* What you will do *
The expected response is a copy of every line in the entries below that includes the word "From".
Start of Data extract
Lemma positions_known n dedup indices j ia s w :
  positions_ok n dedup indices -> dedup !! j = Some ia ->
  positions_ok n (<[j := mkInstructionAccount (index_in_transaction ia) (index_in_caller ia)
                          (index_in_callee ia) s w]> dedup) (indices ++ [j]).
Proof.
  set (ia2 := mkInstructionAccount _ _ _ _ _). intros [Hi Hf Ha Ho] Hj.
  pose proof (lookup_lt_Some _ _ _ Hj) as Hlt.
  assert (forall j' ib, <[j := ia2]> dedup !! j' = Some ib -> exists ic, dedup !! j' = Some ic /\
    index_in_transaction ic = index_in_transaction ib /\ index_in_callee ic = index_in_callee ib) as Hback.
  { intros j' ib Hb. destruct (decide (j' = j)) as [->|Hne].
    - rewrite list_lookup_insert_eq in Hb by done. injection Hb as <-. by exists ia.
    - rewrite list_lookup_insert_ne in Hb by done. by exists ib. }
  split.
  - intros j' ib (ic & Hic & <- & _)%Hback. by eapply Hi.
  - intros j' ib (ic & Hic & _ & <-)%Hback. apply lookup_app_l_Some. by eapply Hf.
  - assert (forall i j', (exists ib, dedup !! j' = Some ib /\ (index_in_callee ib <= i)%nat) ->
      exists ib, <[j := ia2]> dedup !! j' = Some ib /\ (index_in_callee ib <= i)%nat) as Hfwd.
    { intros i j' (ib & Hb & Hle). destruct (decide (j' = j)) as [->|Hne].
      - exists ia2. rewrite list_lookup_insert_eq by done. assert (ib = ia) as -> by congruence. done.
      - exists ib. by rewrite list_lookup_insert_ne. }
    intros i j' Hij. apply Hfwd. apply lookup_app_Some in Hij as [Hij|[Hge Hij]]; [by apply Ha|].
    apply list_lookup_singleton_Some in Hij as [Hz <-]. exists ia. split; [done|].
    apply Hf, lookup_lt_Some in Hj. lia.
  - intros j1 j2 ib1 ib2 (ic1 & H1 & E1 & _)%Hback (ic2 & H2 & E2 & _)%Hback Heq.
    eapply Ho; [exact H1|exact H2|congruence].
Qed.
End of Data extract
Start of Data extract
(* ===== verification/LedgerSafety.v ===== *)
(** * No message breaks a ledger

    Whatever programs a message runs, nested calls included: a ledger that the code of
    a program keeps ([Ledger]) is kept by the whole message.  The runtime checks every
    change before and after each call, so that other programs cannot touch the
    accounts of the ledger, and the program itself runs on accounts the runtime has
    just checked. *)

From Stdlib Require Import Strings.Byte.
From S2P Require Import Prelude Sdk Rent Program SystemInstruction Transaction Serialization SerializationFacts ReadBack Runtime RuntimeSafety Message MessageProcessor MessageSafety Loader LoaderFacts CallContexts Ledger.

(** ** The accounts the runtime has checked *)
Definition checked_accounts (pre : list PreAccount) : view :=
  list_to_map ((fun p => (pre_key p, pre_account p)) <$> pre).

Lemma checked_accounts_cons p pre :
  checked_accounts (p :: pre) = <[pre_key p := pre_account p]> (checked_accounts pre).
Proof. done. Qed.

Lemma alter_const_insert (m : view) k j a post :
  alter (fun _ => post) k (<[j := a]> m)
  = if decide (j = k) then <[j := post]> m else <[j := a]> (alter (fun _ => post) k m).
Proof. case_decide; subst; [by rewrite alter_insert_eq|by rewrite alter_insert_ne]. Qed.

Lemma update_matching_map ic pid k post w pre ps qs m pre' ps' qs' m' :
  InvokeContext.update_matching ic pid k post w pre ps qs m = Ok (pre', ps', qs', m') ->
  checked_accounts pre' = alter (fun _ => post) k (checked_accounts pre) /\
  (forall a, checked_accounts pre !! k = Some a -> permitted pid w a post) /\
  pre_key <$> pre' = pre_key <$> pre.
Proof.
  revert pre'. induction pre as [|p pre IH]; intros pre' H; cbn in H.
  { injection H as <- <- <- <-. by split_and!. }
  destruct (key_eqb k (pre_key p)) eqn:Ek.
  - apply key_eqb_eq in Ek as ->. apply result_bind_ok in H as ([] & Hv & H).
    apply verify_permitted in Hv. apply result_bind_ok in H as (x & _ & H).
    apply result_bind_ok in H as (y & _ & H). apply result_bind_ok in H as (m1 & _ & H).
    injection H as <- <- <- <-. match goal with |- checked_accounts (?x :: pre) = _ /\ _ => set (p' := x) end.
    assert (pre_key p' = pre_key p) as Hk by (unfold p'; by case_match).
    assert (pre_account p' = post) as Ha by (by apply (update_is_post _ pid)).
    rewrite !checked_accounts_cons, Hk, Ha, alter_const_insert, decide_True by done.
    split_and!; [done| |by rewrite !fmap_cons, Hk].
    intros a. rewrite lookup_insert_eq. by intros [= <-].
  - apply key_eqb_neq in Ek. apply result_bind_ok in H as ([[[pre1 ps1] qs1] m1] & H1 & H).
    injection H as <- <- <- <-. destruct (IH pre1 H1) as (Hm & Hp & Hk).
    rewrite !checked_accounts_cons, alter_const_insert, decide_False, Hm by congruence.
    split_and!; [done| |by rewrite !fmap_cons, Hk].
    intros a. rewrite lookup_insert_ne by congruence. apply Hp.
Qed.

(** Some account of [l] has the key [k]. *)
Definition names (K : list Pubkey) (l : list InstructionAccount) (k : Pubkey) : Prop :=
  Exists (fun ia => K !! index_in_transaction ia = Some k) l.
End of Data extract
* Task output *
From Stdlib Require Import Strings.Byte.
From S2P Require Import Prelude Sdk Rent Program SystemInstruction Transaction Serialization SerializationFacts ReadBack Runtime RuntimeSafety Message MessageProcessor MessageSafety Loader LoaderFacts CallContexts Ledger.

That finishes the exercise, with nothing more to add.